JiyongKim's Unsimple Clothes Are Shaped By Sunlight
In a world of automated luxury, LVMH Prize-nominated designer Jiyong Kim designs clothes that could only have been designed by hand. His eponymous brand, JiyongKim, specializes in familiar-looking garments that reveal themselves to be anything but: torsos are interrupted by unexpected panels, seams wind around limbs, trousers curve in ways that legs do not.
And, yet, the intricacies of JiyongKim's self-described "meticulous" patternmaking are a delightful surprise that only make the most sense in-person. The most potent element of his work is visible from a mile away. Maybe even 93 million miles away.
Nearly half of everything that Kim has sampled, and sewn in South Korea since founding his brand in 2021, typically of recycled textiles, is placed outside for upwards of several months to be individually bleached by Earth's Sun.
Some clothes are lain flat, some are scrunched up, some are tied or partially covered. But all receive a unique, chemical-free finish that makes them utterly distinct, even across the same style of garment.
The sun-bleaching process "varies widely and depends on... material, time of year, and chance. That’s the charm of this process: you ultimately leave things up to nature and serendipity," Kim explained to Highsnobiety. "We hope to [make] people question what can be considered valuable and to examine their own relationship with beauty and consumption."
This is a different kind of slow fashion, one that is slow by necessity. And it'd be a great gimmick, if it were merely a gimmick.
Instead, they're artful examples of time's ceaseless march, juxtaposing aged panels against fresh fabric. If you step back, you can sniff out notes of climate change and mortality: we're only here for so long and so are our clothes. The wardrobe of Dorian Gray.
Read whatever you like in Kim's work. He's happy to leave the musing to the critics.
In his own words, Kim's purpose is, simply, "to rethink the value of things that may have been considered worthless." Wear is wonderful.
It's a timely mantra. The zeal for lived-in, pre-faded workwear has trickled up to even the luxury labels.
But Kim's sunlight experiments have been core to his work since his days at Bunka Fashion College and Central Saint Martins (Kim received a BA from CSM in 2020 and an MA in 2022, founding JiyongKim in between) and were present even as far back as in his graduate collection.
"Starting my brand was very difficult — in the early days, there was a lack of funding, resources, or amenities," he said. But even with his growing visibility, Kim has no interest in "mass sales, scaling, creating a big team, [or] being stocked in a ton of shops."
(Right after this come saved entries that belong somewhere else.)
(** * webcam-ts: the camera session core, embedded and verified

    A shallow embedding of the TypeScript classes [Stream], [Capture],
    [Device] and [Webcam] (core/stream.ts, core/capture.ts, core/device.ts,
    core/webcam.ts) together with the part of the browser they drive:
    [getUserMedia], media tracks, canvas surfaces and pixel buffers.

    - JavaScript numbers are IEEE 754 binary64 values ([spec_float] with
      precision 53 and maximal exponent 1024), so [Math.floor(w * scale)] is
      computed with the rounding the browser applies.
    - A method is a computation in the monad [M S]: it receives the object it
      is called on together with the browser state, and returns either a value
      or a thrown error, always with the state reached at that point (a throw
      does not roll back the assignments made before it).
    - The browser's answers (does [getUserMedia] grant this request? does the
      track accept this constraint?) are the fields of a [Platform] record;
      every call made to it is logged in the [World].
    - The host's callbacks are the host's code: a [Host] says, for each
      invocation, whether the callback returns or throws. *)

From stdpp Require Import gmap list.
From Stdlib Require Import ZArith Lia Bool String.
From Stdlib Require Import Floats.SpecFloat DecimalString.

Local Open Scope string_scope.
Local Open Scope list_scope.
Local Open Scope Z_scope.

(* ===================================================================== *)
(** ** JavaScript numbers                                                 *)
(* ===================================================================== *)

Module JS.

Definition number := spec_float.

Definition prec : Z := 53.
Definition emax : Z := 1024.

(** The double nearest to an integer (exact below 2^53). *)
Definition of_Z (z : Z) : number := binary_normalize prec emax z 0 false.

Definition mul (a b : number) : number := SFmul prec emax a b.
Definition div (a b : number) : number := SFdiv prec emax a b.

(** [a < b], [a <= b], [a === b] on numbers: false as soon as one is NaN. *)
Definition ltb (a b : number) : bool := SFltb a b.
Definition leb (a b : number) : bool := SFleb a b.
Definition eqb (a b : number) : bool := SFeqb a b.

(** [a !== b] on numbers (true when one side is NaN). *)
Definition strict_neq (a b : number) : bool := negb (eqb a b).

(** Truthiness of a number: [0], [-0] and [NaN] are falsy. *)
Definition truthy (x : number) : bool :=
  match x with
  | S754_zero _ | S754_nan => false
  | _ => true
  end.

(** Truthiness of a property that may be missing ([undefined] is falsy). *)
Definition truthy_opt (x : option number) : bool :=
  match x with
  | Some v => truthy v
  | None => false
  end.

(** [Math.floor]: the largest integer not above [x]; zeros, infinities and
    NaN are returned unchanged, and a value without fractional bits
    ([0 <= e]) is its own floor. *)
Definition Math_floor (x : number) : number :=
  match x with
  | S754_finite s m e =>
      if 0 <=? e then x
      else binary_normalize prec emax (cond_Zopp s (Zpos m) / 2 ^ (- e)) 0 s
  | _ => x
  end.

(** [Math.min] and [Math.max] of two numbers: NaN if either is NaN,
    [-0] below [+0]; of two equal numbers the second is returned. *)
Definition Math_min (a b : number) : number :=
  match a, b with
  | S754_nan, _ | _, S754_nan => S754_nan
  | S754_zero sa, S754_zero sb => S754_zero (sa || sb)
  | _, _ => if ltb a b then a else b
  end.

Definition Math_max (a b : number) : number :=
  match a, b with
  | S754_nan, _ | _, S754_nan => S754_nan
  | S754_zero sa, S754_zero sb => S754_zero (sa && sb)
  | _, _ => if ltb b a then a else b
  end.

(** The literals the sources use. *)
Definition lit_0_1 : number := S754_finite false 7205759403792794 (-56).
Definition lit_0_92 : number := S754_finite false 8286623314361713 (-53).
Definition lit_1 : number := S754_finite false 4503599627370496 (-52).
Definition lit_2 : number := S754_finite false 4503599627370496 (-51).
Definition lit_0 : number := S754_zero false.

(** Template-literal rendering [`${n}`] of an integer. *)
Definition string_of_Z (z : Z) : string := NilZero.string_of_int (Z.to_int z).

End JS.

(* ===================================================================== *)
(** ** Errors (utils/errors.ts) and thrown values                        *)
(* ===================================================================== *)

Inductive WebcamErrorCode :=
| PERMISSION_DENIED
| DEVICE_NOT_FOUND
| DEVICE_BUSY
| OVERCONSTRAINED
| CONSTRAINT_ERROR
| STREAM_FAILED
| STREAM_ERROR
| CAPTURE_FAILED
| INVALID_CONFIG
| VIDEO_ELEMENT_NOT_SET
| DEVICES_ERROR
| UNKNOWN_ERROR.

(** What a [throw] or a rejected promise carries. *)
#[warnings="-register-all"]
Inductive ErrorValue :=
| DOMException (name message : string)
    (* what the browser rejects with; an instance of Error *)
| PlainError (message : string)
    (* new Error(message) *)
| TypeError (message : string)
    (* a property read or a call on null/undefined *)
| WebcamError (message : string) (code : WebcamErrorCode)
              (originalError : option ErrorValue)
| NotAnError (name : option string).
    (* a thrown value that is not an instance of Error *)

(** [error instanceof Error] *)
Definition instanceof_Error (e : ErrorValue) : bool :=
  match e with
  | NotAnError _ => false
  | _ => true
  end.

(** [error instanceof WebcamError] *)
Definition instanceof_WebcamError (e : ErrorValue) : bool :=
  match e with
  | WebcamError _ _ _ => true
  | _ => false
  end.

(** [error?.name] *)
Definition error_name (e : ErrorValue) : option string :=
  match e with
  | DOMException n _ => Some n
  | PlainError _ => Some "Error"
  | TypeError _ => Some "TypeError"
  | WebcamError _ _ _ => Some "WebcamError"
  | NotAnError n => n
  end.

(** The [code] property, present on a WebcamError only. *)
Definition error_code (e : ErrorValue) : option WebcamErrorCode :=
  match e with
  | WebcamError _ c _ => Some c
  | _ => None
  end.

Definition original_error (e : ErrorValue) : option ErrorValue :=
  match e with
  | WebcamError _ _ o => o
  | _ => None
  end.

(** [error.message], which every instance of Error has. *)
Definition error_message (e : ErrorValue) : option string :=
  match e with
  | DOMException _ m => Some m
  | PlainError m => Some m
  | TypeError m => Some m
  | WebcamError m _ _ => Some m
  | NotAnError _ => None
  end.

(* ===================================================================== *)
(** ** Computations that read and write a state and may throw            *)
(* ===================================================================== *)

Inductive Result (A : Type) :=
| Ok (a : A)
| Throw (e : ErrorValue).

Arguments Ok {A} a.
Arguments Throw {A} e.

Definition M (S A : Type) : Type := S -> Result A * S.

Definition ret {S A} (a : A) : M S A := fun s => (Ok a, s).

Definition throw {S A} (e : ErrorValue) : M S A := fun s => (Throw e, s).

Definition bind {S A B} (c : M S A) (k : A -> M S B) : M S B :=
  fun s =>
    match c s with
    | (Ok a, s') => k a s'
    | (Throw e, s') => (Throw e, s')
    end.

(** [try { c } catch (error) { h error }]: the handler runs in the state the
    body had reached when it threw. *)
Definition try_catch {S A} (c : M S A) (h : ErrorValue -> M S A) : M S A :=
  fun s =>
    match c s with
    | (Ok a, s') => (Ok a, s')
    | (Throw e, s') => h e s'
    end.

Definition get {S} : M S S := fun s => (Ok s, s).
Definition modify {S} (f : S -> S) : M S unit := fun s => (Ok tt, f s).

(** A function that returns or throws without touching the state. *)
Definition lift_result {S A} (r : Result A) : M S A := fun s => (r, s).

(** Run a computation on a component [T] of the state [S]. *)
Definition focus {S T A} (proj : S -> T) (upd : T -> S -> S) (c : M T A) : M S A :=
  fun s => let '(r, t') := c (proj s) in (r, upd t' s).

Definition when {S} (b : bool) (c : M S unit) : M S unit :=
  if b then c else ret tt.

Declare Scope js_scope.
Delimit Scope js_scope with js.
Notation "'let*' x := c 'in' k" := (bind c (fun x => k))
  (at level 10, x pattern, c at level 100, k at level 200) : js_scope.
Notation "c ;; k" := (bind c (fun _ => k))
  (at level 100, k at level 200, right associativity) : js_scope.
Local Open Scope js_scope.

Definition is_ok {A} (r : Result A) : bool :=
  match r with Ok _ => true | Throw _ => false end.
Definition DecodeRuneInString (s : string) : Z * Z :=
  match s with
  | EmptyString => (RuneError, 0)
  | String c0 t0 =>
    let s0 := byte_of c0 in
    if s0 <? RuneSelf then (s0, 1)
    else
      let sz := leadSize s0 in
      if sz =? 0 then (RuneError, 1)
      else if len s <? sz then (RuneError, 1)
      else
        match t0 with
        | EmptyString => (RuneError, 1)
        | String c1 t1 =>
          let s1 := byte_of c1 in
          let '(lo, hi) := accept s0 in
          if (s1 <? lo) || (hi <? s1) then (RuneError, 1)
          else if sz <=? 2
          then (Z.lor (Z.shiftl (Z.land s0 31) 6) (Z.land s1 63), 2)
          else
            match t1 with
            | EmptyString => (RuneError, 1)
            | String c2 t2 =>
              let s2 := byte_of c2 in
              if negb (cont s2) then (RuneError, 1)
              else if sz <=? 3
              then (Z.lor (Z.lor (Z.shiftl (Z.land s0 15) 12)
                                 (Z.shiftl (Z.land s1 63) 6))
                          (Z.land s2 63), 3)
              else
                match t2 with
                | EmptyString => (RuneError, 1)
                | String c3 _ =>
                  let s3 := byte_of c3 in
                  if negb (cont s3) then (RuneError, 1)
                  else (Z.lor (Z.lor (Z.lor (Z.shiftl (Z.land s0 7) 18)
                                            (Z.shiftl (Z.land s1 63) 12))
                                     (Z.shiftl (Z.land s2 63) 6))
                              (Z.land s3 63), 4)
                end
            end
        end
  end.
Not that more shops are needed, really: Kim's young label is already sold by international retailers like SSENSE, MR PORTER, and Dover Street Market, whose support presented a welcome challenge to the modest designer.
"I had mixed feelings at the start," he recalled. "When I first found out that they wanted to place orders I was very excited. Afterwards, I started to worry about all the issues that may come with the new expectations. But now I’m very happy to be sustaining relationships with such renowned retailers."
A whirlwind of emotions indicative of Kim's whirlwind success. In 2023, he won the annual Samsung Fashion Design Fund Award and, in 2024, is a semi-finalist for the year's LVMH Prize.
During judgment for the Prize, Kim displayed one of his favorite garments, itself a neat summation of his brand.
Its shape recalls that of a track jacket but its shawl collar and covered placket are more savoir faire than sportswear. Likewise, the jacket is cut from a deadstock vintage French velvet curtain, finished with upcycled buttons and lining made of the curtain's rear facing.
And, most obviously, its plush exterior is radically bleached near-white, scorched at the torso and starkly wrinkled on the sleeves as if Hephaestus wore it for the day.
Recognizable in shape, rendered alien by detailing, inverted by sunburn, and salvaged from scrap, the garment is distinctly JiyongKim. It could be no one else's.
"We’ve come a long way since the start," Kim likes to say. "But this is only just the beginning."